• EXERCISE INSTRUCTIONS:
Examine the entries and show every line in which the word "Context" is found.
DATA FOR REVIEW Block Start
(* ===== verification/Webhook.v ===== *)
(** * Webhook: one HTTP delivery

    [apps/actions/webhook_signing.py], [webhook_retry.py], [webhook_transport.py],
    [handlers/webhook.py] and the delivering half of [email_service.py].  What the
    network answers is an argument of each delivery. *)
From S2P Require Import Prelude PyStr Models PyData Quotas Backends Redact Registry Events.
From S2P Require Import Url Ssrf Wire.

(** ** [webhook_signing.py] *)
(** HMAC-SHA256 of the Standard Library. *)
Class Hmac := { hmac_sha256 : bytes → bytes → bytes }.

Definition WHSEC : string := "whsec_".
(** With the 32 random bytes of [secrets.token_bytes] as argument. *)
Definition generate_webhook_signing_secret (raw : bytes) : string := WHSEC +:+ b64encode raw.

(** [None] is a [ValueError]. *)
Definition normalize_webhook_signing_secret (secret : string) : option bytes :=
  let secret := strip secret in
  if startswith WHSEC secret then
    let payload := strip (str_drop (String.length WHSEC) secret) in
    if negb (truthy payload) then None
    else match b64decode payload with
         | None | Some [] => None
         | Some key => Some key
         end
  else Some (utf8_encode secret).

Definition encode_webhook_envelope (envelope : list (string * json)) : bytes :=
  utf8_encode (json_dumps (JObj envelope)).

Definition sign_webhook_body `{Hmac} (secret : string) (body : bytes) (webhook_id : string)
  (t : datetime) : option (list (string * string)) :=
  match normalize_webhook_signing_secret secret with
  | None => None
  | Some key =>
      let ts := str_int (t / 1000000) in
      let signed_content := utf8_encode (webhook_id +:+ "." +:+ ts +:+ ".") ++ body in
      Some [("webhook-id", webhook_id); ("webhook-timestamp", ts);
            ("webhook-signature", "v1," +:+ b64encode (hmac_sha256 key signed_content))]
  end.

(** ** [webhook_retry.py] *)
Definition PERMANENT_HTTP_STATUSES : list Z := [400; 401; 403; 405; 410; 413; 422].
Definition RETRYABLE_HTTP_STATUSES : list Z := [404; 408; 409; 425; 429].
Definition MAX_BACKOFF_SECONDS : Z := 3600.

Definition is_permanent_http_status (status : option Z) : bool :=
  match status with
  | None => false
  | Some status =>
      if status in_ PERMANENT_HTTP_STATUSES then true
      else if status in_ RETRYABLE_HTTP_STATUSES then false
      else if (500 <=? status) && (status <? 600) then false
      else if (400 <=? status) && (status <? 500) then false
      else false
  end.

(** [email.utils.parsedate_to_datetime]: [None] when it raises. *)
Class HttpDate := { parsedate_to_datetime : string → option datetime }.
(** [json.loads] of the Standard Library: [None] is a [ValueError]. *)
Class JsonLoads := { json_loads : string → option json }.
(** [str.isdigit] on characters below U+0100: it also accepts superscripts. *)
Definition py_digit (c : ascii) : bool :=
  is_digit c || (Ascii.nat_of_ascii c =? 178)%nat || (Ascii.nat_of_ascii c =? 179)%nat
  || (Ascii.nat_of_ascii c =? 185)%nat.

(** [None] is the [ValueError] of [int]. *)
Definition parse_retry_after_header `{HttpDate} (value : option string) (t : datetime) :
  option (option Z) :=
  match value with
  | None => Some None
  | Some value =>
      let raw := strip value in
      if negb (truthy raw) then Some None
      else if str_forall py_digit raw then
        match py_int_str 10 raw with
        | None => None
        | Some seconds => Some (if 0 <=? seconds then Some (Z.max 0 seconds) else None)
        end
      else Some ((λ target, Z.max 0 (Z.quot (target - t) 1000000)) <$> parsedate_to_datetime raw)
  end.

Definition compute_retry_delay_seconds (attempt_number : Z) (http_status retry_after_seconds : option Z)
  (base_backoff_seconds : Z) : Z :=
  let delay :=
    match http_status, retry_after_seconds with
    | Some st, Some ra => if st in_ [429; 503] then Z.max base_backoff_seconds ra
                          else base_backoff_seconds
    | _, _ => base_backoff_seconds
    end in
  Z.min MAX_BACKOFF_SECONDS (Z.max 1 delay).

(** ** [webhook_transport.py] *)
Definition RESPONSE_EXCERPT_MAX : nat := 512.

(** What the network does with a request: a response (status, the bytes read of its
    body, its Retry-After header), an [OSError], or another exception ([http.client]
    raises some). *)
Inductive reply :=
| Response (status : Z) (raw : bytes) (retry_after : option string)
| ReplyOSError (text : string)
| ReplyError (text : string).

Record http_request := HttpRequest {
  rq_endpoint : endpoint; rq_body : bytes; rq_headers : list (string * string) }.
Definition network := http_request → reply.

Record post_result := WebhookPostResult {
  pr_status : Z; pr_excerpt : string; pr_retry_after_seconds : option Z }.
(** Exceptions of a post: [WebhookHTTPError] (raised for a refused URL only, without a
    status), [OSError], or any other. *)
Inductive post_error :=
| WebhookHTTPError (text : string) (permanent : bool)
| PostOSError (text : string)
| PostOther (text : string).

(** The host for TLS: the [Host] value without its port. *)
Definition tls_server_name (ep : endpoint) : string :=
  let h := ep_host_header ep in
  match h with
  | String "[" rest => match split_once "]" rest with Some (name, _) => name | None => h end
  | _ => if has_char ":" h && truthy (after_last ":" h) && str_forall py_digit (after_last ":" h)
         then before_last ":" h else h
  end.

Section deliver.
Context `{ActionSettings, Utf8, Resolver, Hmac, HttpDate, JsonLoads}.
(** The text of the exceptions the Standard Library raises in here. *)
Context (value_error : string).

(** A cut excerpt ends in an ellipsis, written here with three dots. *)
Definition read_response_excerpt (raw : bytes) : string :=
match raw with
| [] => ""
| _ =>
    let text := utf8_text (take RESPONSE_EXCERPT_MAX raw) in
    strip (if (RESPONSE_EXCERPT_MAX <? length raw)%nat then text +:+ "..." else text)
end.

Definition post_resolved_webhook (net : network) (ep : endpoint) (body : bytes)
  (headers : list (string * string)) (t : datetime) : post_error + post_result :=
match net (HttpRequest ep body (dict_set "Host" (ep_host_header ep) headers)) with
| ReplyOSError text => inl (PostOSError text)
| ReplyError text => inl (PostOther text)
| Response status raw retry_raw =>
    match parse_retry_after_header retry_raw t with
    | None => inl (PostOther value_error)
    | Some retry_after =>
        inr (WebhookPostResult status (read_response_excerpt raw) retry_after)
    end
end.

Definition post_webhook_url (net : network) (url : string) (body : bytes)
  (headers : list (string * string)) (allow_private : bool) (t : datetime) :
  post_error + post_result :=
match resolve_webhook_endpoint url allow_private with
| inl (SSRFError text) => inl (WebhookHTTPError text true)
| inl UrlError => inl (PostOther value_error)
| inr ep => post_resolved_webhook net ep body headers t
end.

(** ** [handlers/webhook.py] *)
Record webhook_delivery_error := WebhookDeliveryError {
we_text : string; we_http_status : option Z; we_response_excerpt : string;
we_permanent : bool; we_retry_after_seconds : option Z }.

Definition config_text (key : string) (config : list (string * json)) : exn + string :=
match dict_get key config with
| Some v => if json_truthy v then match v with JStr s => inr (strip s) | _ => inl AttributeError end
            else inr ""
| None => inr ""
end.
Definition allow_private_webhook_urls (config : list (string * json)) : bool :=
ACTIONS_WEBHOOK_ALLOW_PRIVATE || json_truthy (opt_json (dict_get "allow_private_urls" config)).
DATA FOR REVIEW Block End
• WRITTEN REPLY:
Context `{ActionSettings, Utf8, Resolver, Hmac, HttpDate, JsonLoads}.
Context (value_error : string).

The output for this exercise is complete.